ConceptsDistribution Task

Distribution Task

Purpose

A Distribution Task is a standardised request asking for summary statistics of the OMOP dataset, run nightly on a dataset. The task includes metadata such as the collection ID, and task ID, along with the type (analysis) to be run.

The result will help populate the user interface of RQUEST, enabling a researcher to build their query on the data that exists.

Upon retrieving the task, Bunny securely queries the OMOP dataset within the Data Custodian’s environment. The result is a list summary statistics of the dataset, subject to disclosure controls.

💡

No raw or identifiable data leaves the system; only summary statistics are returned.

Example Input Schema

An example Distribution task:

{
  "code": "DEMOGRAPHICS",
  "analysis": "DISTRIBUTION",
  "uuid": "unique_id",
  "collection": "collection_id",
  "owner": "user_id"
}

Response Schema

Bunny returns a structured JSON response upon completing a Distribution task.
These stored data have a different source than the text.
(** A poll whose turns make one call each makes one in every interval that
    begins before the deadline. *)
Definition turns_before_deadline (D interval : Z) : nat := Z.to_nat ((D + interval - 1) / interval).

Lemma turn_before_deadline D interval k :
  0 < interval → 0 ≤ k → k * interval < D → k < (D + interval - 1) / interval.
Proof. intros Hi Hk Hd. pose proof (Z.mul_succ_div_gt (D + interval - 1) interval Hi). nia. Qed.

Lemma elapse_later interval (s s' : kst W) :
  0 < interval → later (world s) (world s') → later (world s) (world (elapse interval s')).
Proof. intros ? Hs. etrans; [exact Hs|]. simpl. apply in_time_later, elapse_time. lia. Qed.

Lemma timed_runs_later interval start dl cond k s o s' :
  0 < interval → timely cond → timed_runs interval start dl cond k s o s' → later (world s) (world s').
Proof.
  intros Hi Ht. induction 1 as [k s s' E|k s b e s' E|k s w s' E|k s s' E _|k s s' o s'' E _ _ IH];
    specialize (Ht s); rewrite E in Ht; [done..|by apply elapse_later|].
  etrans; [by apply elapse_later|done].
Qed.

Lemma timed_runs_calls D interval start dl cond k s o s' :
  0 < interval → makes anytime 1 cond →
  timed_runs interval start dl cond k s o s' →
  0 ≤ k → k * interval < D → dl ≤ start + D →
  (length (calls s') ≤ length (calls s) + (turns_before_deadline D interval - Z.to_nat k))%nat.
Proof.
  intros Hi Hc Hrun. unfold turns_before_deadline.
  induction Hrun as [k s s' E|k s b e s' E|k s w s' E|k s s' E _|k s s' o s'' E Hwhen _ IH];
    intros Hk Hd Hdl; pose proof (turn_before_deadline D interval k Hi Hk Hd) as Hk';
    destruct (Hc s I) as [_ Hl]; rewrite E in Hl; simpl in Hl; [lia..|simpl; lia|].
  assert (length (calls (elapse interval s')) ≤ length (calls s) + 1)%nat as Hl' by done.
  assert ((k + 1) * interval < D) by lia. specialize (IH ltac:(lia) ltac:(lia) ltac:(lia)).
  pose proof (turn_before_deadline D interval (k + 1) Hi). lia.
Qed.

Lemma makes_timely n {A} (m : GoM (kst W) A) : makes anytime n m → timely m.
Proof. intros Hm s. by apply Hm. Qed.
The key field is the queryResult.files.file_data, a base64 encoded summary statistics file.

The queryResult.count field describes the number of rows in the file.

{
  "status": "ok",
  "protocolVersion": "v2",
  "uuid": "unique_id",
  "queryResult": {
    "count": 8,
    "datasetCount": 1,
    "files": [
      {
        "file_name": "code.distribution",
        "file_data": "QklPQkFOSwlDT0RFCUNPVU5UCURFU0NSSVBUSU9OCU1JTglRMQlNRURJQU4JTUVBTglRMwlNQVgJQUxURVJOQVRJVkVTCURBVEFTRVQJT01PUAlPTU9QX0RFU0NSCUNBVEVHT1JZCmNvbGxlY3Rpb25faWQJT01PUDo0MzIzNjg4CTIwCQkJCQkJCQkJCTQzMjM2ODgJQ291Z2ggYXQgcmVzdAlDb25kaXRpb24KY29sbGVjdGlvbl9pZAlPTU9QOjM1NjI2MDYxCTEwCQkJCQkJCQkJCTM1NjI2MDYxCU5vIGNvdWdoIHN0cmVuZ3RoCUNvbmRpdGlvbgpjb2xsZWN0aW9uX2lkCU9NT1A6MzgwMDM1NjMJNjAJCQkJCQkJCQkJMzgwMDM1NjMJSGlzcGFuaWMgb3IgTGF0aW5vCUV0aG5pY2l0eQpjb2xsZWN0aW9uX2lkCU9NT1A6MzgwMDM1NjQJNDAJCQkJCQkJCQkJMzgwMDM1NjQJTm90IEhpc3BhbmljIG9yIExhdGlubwlFdGhuaWNpdHkKY29sbGVjdGlvbl9pZAlPTU9QOjg1MDcJNDAJCQkJCQkJCQkJODUwNwlNQUxFCUdlbmRlcgpjb2xsZWN0aW9uX2lkCU9NT1A6ODUzMgk2MAkJCQkJCQkJCQk4NTMyCUZFTUFMRQlHZW5kZXIKY29sbGVjdGlvbl9pZAlPTU9QOjIxNDkwNzQyCTEwCQkJCQkJCQkJCTIxNDkwNzQyCUFpcndheSByZXNpc3RhbmNlIC0tZHVyaW5nIGluc3BpcmF0aW9uCU1lYXN1cmVtZW50CmNvbGxlY3Rpb25faWQJT01PUDo0MjY2MDA5CTEwCQkJCQkJCQkJCTQyNjYwMDkJQWJpbGl0eSB0byBzbWVsbAlPYnNlcnZhdGlvbg==",
        "file_description": "Result of code.distribution analysis",
        "file_size": 0.928,
        "file_type": "BCOS",
        "file_sensitive": true,
        "file_reference": ""
      }
    ]
  },
  "message": "",
  "collection_id": "collection_id"
}

The decoded file_data will contain summary statistics in a .tsv format:

BIOBANK	CODE	COUNT	DESCRIPTION	MIN	Q1	MEDIAN	MEAN	Q3	MAX	ALTERNATIVES	DATASET	OMOP	OMOP_DESCR	CATEGORY
collection_id	OMOP:4323688	20										4323688	Cough at rest	Condition
collection_id	OMOP:35626061	10										35626061	No cough strength	Condition
collection_id	OMOP:38003563	60										38003563	Hispanic or Latino	Ethnicity
collection_id	OMOP:38003564	40										38003564	Not Hispanic or Latino	Ethnicity
collection_id	OMOP:8507	40										8507	MALE	Gender
collection_id	OMOP:8532	60										8532	FEMALE	Gender
collection_id	OMOP:21490742	10										21490742	Airway resistance --during inspiration	Measurement
collection_id	OMOP:4266009	10										4266009	Ability to smell	Observation

Each row summarises the frequency and distribution of a particular OMOP concept (e.g., a condition, gender, ethnicity, observation, or measurement).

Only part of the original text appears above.